Metamorphic testing

Searching for Quality: Genetic Algorithms and Metamorphic Testing for Software Engineering ML

More machine learning (ML) models are introduced to the field of Software Engineering (SE) and reached a stage of maturity to be considered for real-world use;But the real world is complex, and testing these models lacks often in explainability, feasability and computational capacities. Existing research introduced metamorphic testing to gain additional insights and certainty about the model, by applying semantic-preserving changes to input-data while observing model-output. As this is currently done at random places, it can lead to potentially unrealistic datapoints and high computational costs. With this work, we introduce genetic search as an additional aid for metamorphic testing in SE ML. Utilizing the delta in output as a fitness function, the evolutionary intelligence optimizes the transformations to produce higher deltas with less changes. We perform a case study minimizing F1-Score and MRR for Code2Vec on a representative sample from java-small with both genetic and random search. Our results show that within the same amount of time, genetic search was able to achieve a decrease of 10% in F1 while random search produced 3% drop.
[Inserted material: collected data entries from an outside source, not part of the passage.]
Lemma parseServerTargetToken_code target e :
  parseServerTargetToken target = Err e -> errCode e = ErrCodeInvalidParams.
Proof.
  unfold parseServerTargetToken. cbv zeta. destruct (_ =? _)%string; [by intros [= <-]|].
  destruct (EqualFold _ _); [done|]. destruct (Atoi _) as [i|]; [|by intros [= <-]].
  destruct (i <=? 0); [by intros [= <-]|done].
Qed.

(** The handlers that parse a target, then need the manager, then run an operation. *)
Lemma targeted_ok method target a r w (op : Z -> bool -> option string * S) :
  (forall idx all, rtc stepR (wServers w) (snd (op idx all))) ->
  match (match parseServerTargetToken target with
         | Err e => failed e w
         | Ok (idx, all) => match requireOrch a with Some e => failed e w | None => afterOp r w (op idx all) end
         end) with
  | panics => False
  | awaiting => method = "server.instance.command"%string
  | returned (Err e) w' => handlerCode (errCode e) = true /\ keepsRest method w w'
  | returned (Ok r) w' => keepsRest method w w'
  end.
Proof.
  intros Hop. destruct (parseServerTargetToken target) as [[idx all]|e] eqn:Ht.
  - unfold requireOrch. destruct (hasOrch a); [by apply afterOp_ok|]. by repeat split.
  - split; [by rewrite (parseServerTargetToken_code _ _ Ht)|apply keepsRest_refl].
Qed.

Lemma parsed_index raw p : parseIndexOnly raw = Ok p -> exists i, p = IndexParams i /\ 0 < i.
Proof.
  unfold parseIndexOnly. destruct (unmarshalParams _ _ _) as [i|]; [|done].
  destruct (Z.leb_spec i 0); [done|]. intros [= <-]. by exists i.
Qed.
Lemma parsed_lookup raw p : parseClientLookupParams raw = Ok p -> exists a, p = ClientLookup a.
Proof.
  unfold parseClientLookupParams. destruct (unmarshalParams _ _ _) as [a|]; [|done].
  destruct (parseClientLookup a) as [a'|]; [|done]. intros [= <-]. by exists a'.
Qed.
Lemma parsed_command raw p :
  parseInstanceCommand raw = Ok p -> exists port cmd, p = InstanceCommandParams port cmd /\ 1 <= port <= 65535.
Proof.
  unfold parseInstanceCommand. destruct (unmarshalParams _ _ _) as [[port cmd]|]; [|done]. cbn [fst snd].
  destruct (Z.leb_spec port 0), (Z.ltb_spec 65535 port); try done. cbn [orb].
  destruct (_ =? _)%string; [done|]. intros [= <-]. eexists _, _. split; [done|lia].
Qed.
Lemma parsed_launch raw p : parseServerLaunch raw = Ok p -> exists b args, p = ServerLaunchParams b args.
Proof.
  unfold parseServerLaunch. destruct (unmarshalParams _ _ _) as [[b args]|]; [|done]. cbn [fst snd].
  destruct (_ =? _)%string; [done|]. intros [= <-]. by eexists _, _.
Qed.
Lemma parsed_instances raw p : parseServerInstances raw = Ok p -> exists i, p = ServerInstancesParams i /\ 0 <= i.
Proof.
  unfold parseServerInstances. destruct (unmarshalParams _ _ _) as [i|]; [|done].
  destruct (Z.ltb_spec i 0); [done|]. intros [= <-]. by exists i.
Qed.
(* ===== verification/Endpoint.v ===== *)
(** The HTTP endpoint: connect.go, and the route of ws.go.

    A request is its method, host, path, body and what the access gate reads of it; a handler makes
    a status, headers and a body, and the world after. *)
From S2P Require Import Prelude GoStrings LaunchPlan Registry Lifecycle Netip Trunk Access Clients Log Config Json Admin AssetServer.

(** * Requests and responses *)

(** No body: reading it failed. *)
Record webRequest := mkWeb { wrHTTP : httpRequest; wrMethod : string; wrHost : string; wrPath : string; wrBody : option string }.
(** http.MaxBytesReader: a longer body is an error. *)
Definition readBody (limit : Z) (r : webRequest) : option string :=
  match wrBody r with
  | Some b => if limit <? len b then None else Some b
  | None => None
  end.
Record webResponse := mkWebResponse { status : Z; header : list (string * string); content : string }.
(** http.Error, http.NotFound *)
Definition httpError (message : string) (code : Z) : webResponse :=
  mkWebResponse code [("Content-Type", "text/plain; charset=utf-8"); ("X-Content-Type-Options", "nosniff")]%string (message ++ lf).
Definition notFound : webResponse := httpError "404 page not found" 404.
Definition noStore : string * string := ("Cache-Control", "no-store")%string.
Definition jsonType : string * string := ("Content-Type", "application/json; charset=utf-8")%string.

(** * Routes (connect.go [newMux], ws.go [setupWebSocket])

    On a clean path, the most specific pattern that accepts the method; a pattern for GET also
    accepts HEAD; the rest are the client's files. *)
Inductive route :=
  | toHealth | toRconLanding | toRcon | toRconSession | toEvents | toGamedir | toPak | toConnect | toFiles.
Definition isGet (m : string) : bool := (m =? "GET")%string || (m =? "HEAD")%string.
Definition newMux (method path : string) : route :=
  if isGet method && (path =? "/health")%string then toHealth else
  if isGet method && (path =? "/rcon")%string then toRconLanding else
  if (method =? "POST")%string && (path =? "/rcon")%string then toRcon else
  if (method =? "POST")%string && (path =? "/rcon/session")%string then toRconSession else
  if isGet method && (path =? "/events")%string then toEvents else
  if (path =? "/gamedir")%string then toGamedir else
  if HasPrefix path "/pak/" then toPak else
  if isGet method && (path =? "/connect")%string then toConnect else toFiles.

(** connect.go [addIsolationHeaders], and [cacheControlClient] of the headers set before *)
Definition addIsolationHeaders (h : list (string * string)) : list (string * string) :=
  h ++ [("Cross-Origin-Opener-Policy", "same-origin"); ("Cross-Origin-Embedder-Policy", "require-corp");
        ("Cross-Origin-Resource-Policy", "same-origin")]%string.
Definition headerValue (name : string) (h : list (string * string)) : string :=
  match List.find (fun f => (fst f =? name)%string) h with Some f => snd f | None => "" end.
Definition cacheControlClient (path : string) (h : list (string * string)) : list (string * string) :=
  if (headerValue "Cache-Control" h =? "")%string then
    let isHTML := (path =? "/")%string || HasSuffix path ".html" in
    let isAsset := HasSuffix path ".js" || HasSuffix path ".wasm" || HasSuffix path ".css" in
    let h := if isHTML || isAsset then h ++ [noStore] else h in
    if isAsset then h ++ [("Pragma", "no-cache"); ("Expires", "0")]%string else h
  else h.

(** * The landing page *)

(** connect.go [rconLoginLandingTmpl], [renderRconLanding] *)
Definition rconLoginLandingTmpl : string :=
  Join ["<!doctype html>"; "<html><head><meta charset=" ++ btext [quoteByte] ++ "utf-8" ++ btext [quoteByte] ++ "><title>rcon</title></head>";
        "<body><script>"; "(function(){"; "  try {"; "    var p = new URLSearchParams(location.search);";
        "    var code = p.get('code'), state = p.get('state'), error = p.get('error');"; "    if (code || error) {";
        "      localStorage.setItem('nq_rcon_oidc_cb', JSON.stringify({"; "        code: code || '', state: state || '', error: error || ''";
        "      }));"; "    } else {"; "      localStorage.setItem('nq_rcon_oidc_cb', JSON.stringify({ authorized: %t }));"; "    }";
        "  } catch (e) {}"; "  window.close();"; "})();"; "</script>"; "<p>Authenticated. You can close this window.</p>";
        "</body></html>"; ""]%string lf.
Definition renderRconLanding (authorized : bool) : string :=
  ReplaceAll rconLoginLandingTmpl "%t" (if authorized then "true" else "false").
(** connect.go [newMux], the handler of GET /rcon *)
Definition rconLanding (authorized : bool) : webResponse :=
  mkWebResponse 200 [("Content-Type", "text/html; charset=utf-8"); noStore]%string (renderRconLanding authorized).
(** The page says what the gate said, once, and has no verb left. *)
Example renderRconLanding_says :
  forallb (fun b => Contains (renderRconLanding b) ("{ authorized: " ++ (if b then "true" else "false") ++ " }")
                    && negb (Contains (renderRconLanding b) "%t")
                    && negb (Contains (renderRconLanding b) ("authorized: " ++ (if b then "false" else "true")))) [true; false] = true.
Proof. by vm_compute. Qed.

(** * The admin endpoint *)

Section Rcon.
Context `{GoUnicode} `{GoNetip} `{GoJSON} {S : Type} `{serverManager S}.
Variable verify : string -> option claims.

Definition rconMaxBody : Z := 8192.
(* ===== verification/Main.v ===== *)
(** The process: main.go, wt.go and the mounting of ws.go.

    [main] is a program over what the system answers ([bootEnv]): it makes visible effects in order
    and either returns or exits with a code.  It puts the components together: the configuration,
    the certificates, the gate, the quickstart, the server manager, the trunk, the asset server and
    the state hub. *)
From S2P Require Import Prelude GoStrings LaunchPlan Registry Autoscale Lifecycle Netip Trunk Transport Access Clients AssetServer Hub Log Json Admin Config Endpoint.

(** * Programs *)

(** What the process does that others see, in the code's order; durations are nanoseconds. *)
Inductive effect :=
  | logged (level : Z) (msg : string)
  | listens (port : string)
  | serves (tls : bool)
  | servesWT
  | startsServers (ok : bool)
  | startsPoller
  | startsHub (interval : Z)
  | startsRefresh
  | cancelsRun
  | stopsPoller
  | shutsDown (timeout : Z) (ok : bool)
  | closesWT
  | stopsServers (killAfter : Z)
  | closesLog.

Definition program (A : Type) : Type := list effect * result Z A.
Definition ret {A} (a : A) : program A := ([], Ok a).
Definition bind {A B} (p : program A) (k : A -> program B) : program B :=
  match p with
  | (es, Ok a) => let '(es', r) := k a in (es ++ es', r)
  | (es, Err code) => (es, Err code)
  end.
Definition emitE (e : effect) : program unit := ([e], Ok tt).
Definition exitWith {A} (code : Z) : program A := ([], Err code).
#[local] Notation "'do*' x ':=' c 'in' k" := (bind c (fun x => k))
  (at level 10, x pattern, c at level 100, k at level 200).
#[local] Notation "e ';;;' k" := (bind (emitE e) (fun _ => k)) (at level 60, right associativity).

(** log.go [fatalf]: os.Exit runs no deferred call. *)
Definition fatalf {A} (msg : string) : program A := ([logged 8 msg], Err 1).
(** [if err != nil { fatalf(...) }] *)
Definition orFatal {E A} (message : E -> string) (r : result E A) : program A :=
  match r with Ok a => ret a | Err e => fatalf (message e) end.
Definition noErr (err : option string) : result string unit :=
  match err with None => Ok tt | Some e => Err e end.
Definition slogInfo (msg : string) : effect := logged 0 msg.

(** * What the system answers *)

(** What the server's shutdown finds each time it looks: what the streams of events did since, and
    whether another request over TCP is being served. *)
Record shutdownLook := mkLook { lookEvents : list Hub.event; lookBusy : bool }.
Lemma merge_keys_separated recur target source names :
  outside target → inside source →
  (∀ h clone e, separated h → outside clone → inside e → rank e < rank source →
                framed h (recur h clone e)) →
  ∀ h, separated h →
  ∃ h', merge_keys recur true target source h names = Some h'
        ∧ separated h' ∧ extends h h'.
Proof.
  intros Ht Hs Hrec. induction names as [|name names IH]; intros h Hsep.
  { exists h. split; [done|]. split; [done|apply extends_refl]. }
  cbn [merge_keys]. unfold merge_key.
  set (copy := read h source name). set (from := read h target name).
  destruct (read_inside h source name Hsep Hs) as [Hci Hcr]. fold copy in Hci, Hcr.
  assert (outside from) as Hfrom by (by apply read_outside).
  assert (∀ h1, separated h1 → extends h h1 →
            ∃ h', merge_keys recur true target source h1 names = Some h'
                  ∧ separated h' ∧ extends h h') as Hnext.
  { intros h1 Hsep1 Hext1. destruct (IH h1 Hsep1) as (h' & Hm & Hsep' & Hext').
    exists h'. split; [done|]. split; [done|]. by eapply extends_trans. }
  destruct (strict_eq target copy); cbn [mbind option_bind].
  { apply Hnext; [done|apply extends_refl]. }
  destruct (true && truthy copy && (isPlainObject h copy || isArray h copy)) eqn:Hc.
  - apply andb_prop in Hc as [_ Hc].
    destruct (container_is_ref _ _ Hc) as [c Hcopy].
    assert (rank copy < rank source) as Hlt.
    { destruct Hcr as [Hz|?]; [|done]. rewrite Hcopy in Hz. done. }
    match goal with
    | |- context [let '(h1, clone) := ?e in _] =>
        assert (separated e.1 ∧ extends h e.1 ∧ outside e.2) as (Hsep1 & Hext1 & Hclone);
        [|destruct e as [h1 clone]; cbn [fst snd] in *]
    end.
    { destruct (isPlainObject h copy);
        match goal with
        | |- context [if ?b then (h, from) else alloc h ?o] =>
            destruct b; cbn [fst snd];
            [split; [done|]; split; [apply extends_refl|done]
            |apply separated_alloc; [done|by constructor]]
        end. }
    destruct (Hrec h1 clone copy Hsep1 Hclone Hci Hlt) as (h2 & r & -> & Hsep2 & Hext2 & Hr).
    cbn [mbind option_bind].
    destruct (separated_write h2 target name r Hsep2 Ht Hr) as [Hsep3 Hext3].
    apply Hnext; [done|]. eapply extends_trans; [|exact Hext3].
    by eapply extends_trans.
  - destruct (negb (strict_eq copy VUndef)).
    + assert (outside copy) as Hco.
      { destruct copy as [| | | | |c] eqn:Hcopy; try done.
        destruct (src_container h c Hsep Hci) as (_ & Hk & _).
        rewrite Hk in Hc. cbn in Hc. done. }
      destruct (separated_write h target name copy Hsep Ht Hco) as [Hsep3 Hext3].
      by apply Hnext.
    + apply Hnext; [done|apply extends_refl].
Qed.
Assessing Robustness of ML-Based Program Analysis Tools using Metamorphic Program Transformations

Metamorphic testing is a well-established testing technique that has been successfully applied in various domains, including testing deep learning models to assess their robustness against data noise or malicious input. Currently, metamorphic testing approaches for machine learning (ML) models focused on image processing and object recognition tasks. Hence, these approaches cannot be applied to ML targeting program analysis tasks. In this paper, we extend metamorphic testing approaches for ML models targeting software programs. We present Lampion, a novel testing framework that applies (semantics preserving) metamorphic transformations on the test datasets. Lampion produces new code snippets equivalent to the original test set but different in their identifiers or syntactic structure. We evaluate Lampion against CodeBERT, a state-of-the-art ML model for Code-To-Text tasks that creates Javadoc summaries for given Java methods. Our results show that simple transformations significantly impact the target model behavior, providing additional information on the models reasoning apart from the classic performance metric.